Friday, August 21, 2015

Colorado National Monument

Here we are back again;   in a park with deep canyons, towering cliff walls and natural rock structures.  The high country of Colorado National Monument rises 2,000 feet above the Grand Valley of the Colorado River.  The park is part of the greater Colorado Plateau, which includes the geologic wonders of such places as the Grand Canyon and Arches national parks.   So we can expect more of what we have been seeing in the past week or so.  However, John and I can still always anticipate a few surprises, and this park did not fail us in that regard!
As at Black Canyon, we took the Rim Rock drive of 23 miles to take in some of the awesome views of the park.  One of our first stops was at Window Rock.  It was necessary to take a short hike through pinon-juniper woodland to get a good sighting of the very large structure pictured above.

The picture above shows the heart of the park.  The largest free-standing monolith on the left is called the Monument.  It was once part of a massive rock wall.  Behind it is Kissing Couple and Sentinel.  To the left of Monument is Praying Hands and Pipe Organ.  John Otto and artist Beatrice Farmham were married in front of  the Monument 1911.  She discovered that the "reality of his life was far from ideal" and left him a few weeks later, never to return.  Otto has a memorial at the Visitor's Center.  He loved the park from the moment he explored it and his memorial states he was a trail builder for it, and promoted the park.  He was its first custodian.  In 1911 President Taft designated it as a monument.

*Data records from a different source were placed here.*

(* ===== verification/Waits.v ===== *)
(** Consultation and human-question pauses ([src/src/project/task/waits.rs])
    and the queues of open questions and answered waiters
    ([src/src/project/registry.rs]). *)
From S2P Require Import Prelude Status View Chrono Database WellFormed Schema Exec Store.

Section waits.
Context {CH : Chrono} {ENV : Env}.

(** ** Consultation *)
Definition task_consultation_in_transaction (id : string) (paused : TaskStatus) : st world unit :=
  update_task id (λ t, t <| t_status := as_str Consultation |> <| t_paused_status := Some (as_str paused) |>) ;;
  insert_event None "task_consultation_requested" [("task_id", JStr id); ("paused_status", JStr (as_str paused))].

Definition record_task_consultation_requested (id : string) (paused : TaskStatus) : st world unit :=
  open_runtime_database ;; transaction (task_consultation_in_transaction id paused).

Inductive TaskConsultRestore : Type :=
  | ConsultRestored (status : string)
  | NotInConsultation.

Definition task_restore_consultation_in_transaction (id : string) : st world TaskConsultRestore :=
  row ← select_task id;
  match row with
  | None => mret NotInConsultation
  | Some t =>
    if negb (bool_decide (t_status t = as_str Consultation)) then mret NotInConsultation
    else
      let resumed := default (as_str Executing) (t_paused_status t) in
      update_task id (λ t, t <| t_status := resumed |> <| t_paused_status := None |>) ;;
      insert_event_in_transaction None "task_consultation_resolved"
        [("task_id", JStr id); ("resumed_status", JStr resumed)] ;;
      mret (ConsultRestored resumed)
  end.

Definition restore_task_from_consultation (id : string) : st world TaskConsultRestore :=
  open_runtime_database ;; transaction (task_restore_consultation_in_transaction id).

(** ** Human questions *)
Definition last_insert_rowid : st world Z := gets (λ w, d_event_seq (w_db w)).

Definition task_human_question_in_transaction (id : string) (resume : TaskStatus) (paused : option TaskStatus)
    (by_ : string) : st world unit :=
  let paused := as_str <$> paused in
  update_task id (λ t, t <| t_status := as_str AwaitingHuman |> <| t_paused_status := paused |>
                         <| t_awaiting_human_by := Some by_ |>
                         <| t_awaiting_human_status := Some (as_str resume) |>
                         <| t_human_answer_recorded := 0 |>) ;;
  insert_event_in_transaction None "task_human_question_requested"
    [("task_id", JStr id); ("paused_status", jopt paused); ("resume_status", JStr (as_str resume));
     ("awaiting_human_by", JStr by_)] ;;
  order ← last_insert_rowid;
  update_task id (λ t, t <| t_human_question_order := Some order |>) ;;
  mret tt.

Definition record_task_human_question_requested_with_resume (id : string) (resume : TaskStatus)
    (paused : option TaskStatus) (by_ : string) : st world unit :=
  open_runtime_database ;; transaction (task_human_question_in_transaction id resume paused by_).

Definition awaiting (t : task_row) : bool := bool_decide (t_status t = as_str AwaitingHuman).

Definition record_task_human_answer (id : string) : st world unit :=
  open_runtime_database ;;
  transaction (
    changed ← update_task_where id awaiting (λ t, t <| t_human_answer_recorded := 1 |>);
    if bool_decide (changed = 0) then bail "Task {task_id} is not waiting for a human answer." [id]
    else insert_event_in_transaction None "task_human_answer_recorded" [("task_id", JStr id)]).

Definition clear_task_human_answer_recorded (id : string) : st world unit :=
  open_runtime_database ;;
  transaction (update_task_where id awaiting (λ t, t <| t_human_answer_recorded := 0 |>) ;; mret tt).

Record HumanQuestion := HumanQ {
  hq_task_id : string;
  hq_task_path : string;
  hq_run_dir : string;
  hq_question : string }.

(** The answer is recorded first; a failing write of the answer file takes the
    record back. *)
Definition record_scoped_human_answer (q : HumanQuestion) (response : string) : st world unit :=
  record_task_human_answer (hq_task_id q) ;;
  catch (write_answer_for_run_dir (hq_run_dir q) response)
    (λ err, best_effort (clear_task_human_answer_recorded (hq_task_id q)) ;; fail err).

Definition task_human_question_owner (id : string) : st world (option string) :=
  open_runtime_database ;; t ← select_task id; mret (t ≫= t_awaiting_human_by).
Definition task_awaiting_human_status (id : string) : st world (option string) :=
  open_runtime_database ;; t ← select_task id; mret (t ≫= t_awaiting_human_status).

At the visitor center we were fortunate to have a geologist explain to us the different layers of rock which we were seeing in the park.  Those layers represent millions of years during which rock and sediment have built up.  Over those years inland seas have come and gone and erosion has sculpted the rock into shapes we see today.  Fossilized dinosaur bones and tracks have been found in that rock in this area of Colorado, the geologist had replicas of a few of them, including dinosaur dung!   Shortly after we had left the center, one bighorn started trotting down the road in front of us, followed by another.  By the time I got my camera out, they were running off into a ravine.

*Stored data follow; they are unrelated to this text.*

(** ** The next task *)
Lemma own_lease_Some now agent l c u :
  own_lease now agent l = Some (c, u) →
  c ∈ l ∧ parse_lease_until (rc_lease_until c) = Some u ∧ now < u ∧ rc_claimed_by c = Some agent.
Proof.
  induction l as [|x l IH]; simpl; [done|]. intros H.
  assert (own_lease now agent l = Some (c, u) → c ∈ x :: l ∧ parse_lease_until (rc_lease_until c) = Some u ∧ now < u ∧ rc_claimed_by c = Some agent) as Hrec.
  { intros (? & ?)%IH. split; [by right|done]. }
  destruct (parse_lease_until (rc_lease_until x)) as [v|] eqn:E; [|auto].
  destruct ((now <? v) && opt_is (rc_claimed_by x) agent) eqn:Eb; [|auto].
  injection H as <- <-. apply andb_true_iff in Eb as [Hv Hc]. apply Z.ltb_lt in Hv. apply bool_decide_eq_true in Hc.
  split_and!; [left|done..].
Qed.
Lemma own_lease_None now agent l c :
  own_lease now agent l = None → c ∈ l → live_at now (parse_lease_until (rc_lease_until c)) = true →
  rc_claimed_by c ≠ Some agent.
Proof.
  induction l as [|x l IH]; simpl; [by intros _ ?%elem_of_nil|]. intros H Hc Hl Ho.
  apply elem_of_cons in Hc as [->|Hc].
  - destruct (parse_lease_until (rc_lease_until x)) as [v|]; [|done]. simpl in Hl. rewrite Hl in H. simpl in H.
    unfold opt_is in H. by rewrite bool_decide_eq_true_2 in H.
  - destruct (parse_lease_until (rc_lease_until x)) as [v|]; [destruct (_ && _); [done|]|]; by apply IH.
Qed.
Lemma first_free_Some now l c :
  first_free now l = Some c → ∃ l1 l2, l = (l1 ++ c :: l2)%list ∧
    Forall (λ x, live_at now (parse_lease_until (rc_lease_until x)) = true) l1 ∧
    live_at now (parse_lease_until (rc_lease_until c)) = false.
Proof.
  induction l as [|x l IH]; simpl; [done|]. destruct (live_at now (parse_lease_until (rc_lease_until x))) eqn:E.
  - intros (l1 & l2 & -> & H1 & H2)%IH. exists (x :: l1), l2. split_and!; [done|by constructor|done].
  - intros [= <-]. exists [], l. done.
Qed.
Lemma first_free_None now l :
  first_free now l = None → Forall (λ x, live_at now (parse_lease_until (rc_lease_until x)) = true) l.
Proof. induction l as [|x l IH]; simpl; [done|]. destruct (live_at now (parse_lease_until (rc_lease_until x))) eqn:E; [|done].
  intros H%IH. by constructor. Qed.


(** The candidates of a scan, with the rows they come from, in id order. *)
Definition scan_rows (statuses : list TaskStatus) (d : db) : list (string * task_row) :=
  order_by by_id (tasks_where (λ _ t, has_status statuses (t_status t)) d).
Lemma candidates_run statuses w :
  statuses ≠ [] → task_candidates_by_status statuses w
  = (Ok (map (λ x, candidate_of_row x.1 x.2) (scan_rows statuses (w_db w))), w).
Proof. intros H. unfold task_candidates_by_status. by rewrite bool_decide_eq_false_2. Qed.
Lemma elem_of_scan statuses d id t :
  (id, t) ∈ scan_rows statuses d ↔ d_tasks d !! id = Some t ∧ has_status statuses (t_status t) = true.
Proof. unfold scan_rows. rewrite elem_of_order_by. apply elem_of_tasks_where. Qed.

(** What a scan answers, and when. *)
Definition scan_outcome (agent : string) (ttl : Z) (statuses : list TaskStatus) (promote : bool)
    (w : world) (r : ReadyTaskClaim) (w' : world) : Prop :=
  let now := w_clock (tick w) in
  let eligible id t := d_tasks (w_db w) !! id = Some t ∧ has_status statuses (t_status t) = true in
  let mine t := t_claimed_by t = Some agent ∧ lease_live now t = true in
  match r with
  | NoAvailable => w_db w' = w_db w ∧
      ∀ id t, eligible id t → lease_live now t = true ∧ t_claimed_by t ≠ Some agent
  | AlreadyClaimed l => ∃ id t until, eligible id t ∧ mine t ∧ parse_lease_until (t_lease_until t) = Some until ∧
      l = lease_of (candidate_of_row id (promoted promote t)) agent until ∧ only_task id (promoted promote t) w w'
  | Claimed l => ∃ id t until, eligible id t ∧ lease_live now t = false ∧
      (∀ id' t', eligible id' t' → ¬ mine t') ∧
      (∀ id' t', eligible id' t' → lease_live now t' = false → String.compare id id' ≠ Gt) ∧
      lease_deadline now ttl = Ok until ∧
      l = lease_of (candidate_of_row id (promoted promote t)) agent until ∧
      only_task id (claimed_row agent until now (promoted promote t)) w w'
  end.

Lemma first_free_rows now l c :
  first_free now (map (λ x, candidate_of_row x.1 x.2) l) = Some c →
  StronglySorted (λ x y, by_id x y ≠ Gt) l →
  ∃ id t, c = candidate_of_row id t ∧ (id, t) ∈ l ∧ lease_live now t = false ∧
    ∀ id' t', (id', t') ∈ l → lease_live now t' = false → String.compare id id' ≠ Gt.
Proof.
  induction l as [|[id t] l IH]; simpl; [done|]. intros H [Hall Hs]%StronglySorted_cons.
  fold (lease_live now t) in H.
  destruct (lease_live now t) eqn:E.
  - destruct (IH H Hs) as (id1 & t1 & -> & Hin & Hl & Hmin). exists id1, t1. split_and!; [done|by right|done|].
    intros id' t' [[= -> ->]|Hin']%elem_of_cons Hl'; [congruence|eauto].
  - injection H as <-. exists id, t. split_and!; [done|left|done|].
    intros id' t' [[= -> ->]|Hin']%elem_of_cons _.
    + pose proof (cmp_opp (c := String.compare) id id) as Eo. by destruct (String.compare id id).
    + rewrite Forall_forall in Hall. exact (Hall _ Hin').
Qed.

Another interesting area of rock structures is seen at the coke ovens.  That name was given to them because they look like the ovens used to transform coal into coke.  There were several other interesting overlooks into the canyons of the park, one of which is artists point.  An area of canyon there best shows the palette of color which paints the rocks found in Monument's landscape.  We also stopped at Cold Shivers Point, just because we were intrigued by the name.  There it is possible to stand at the edge of a cliff and peer thousands of feet below into the canyon.  Didn't give us the shivers, we have been having those experiences a lot in the past weeks!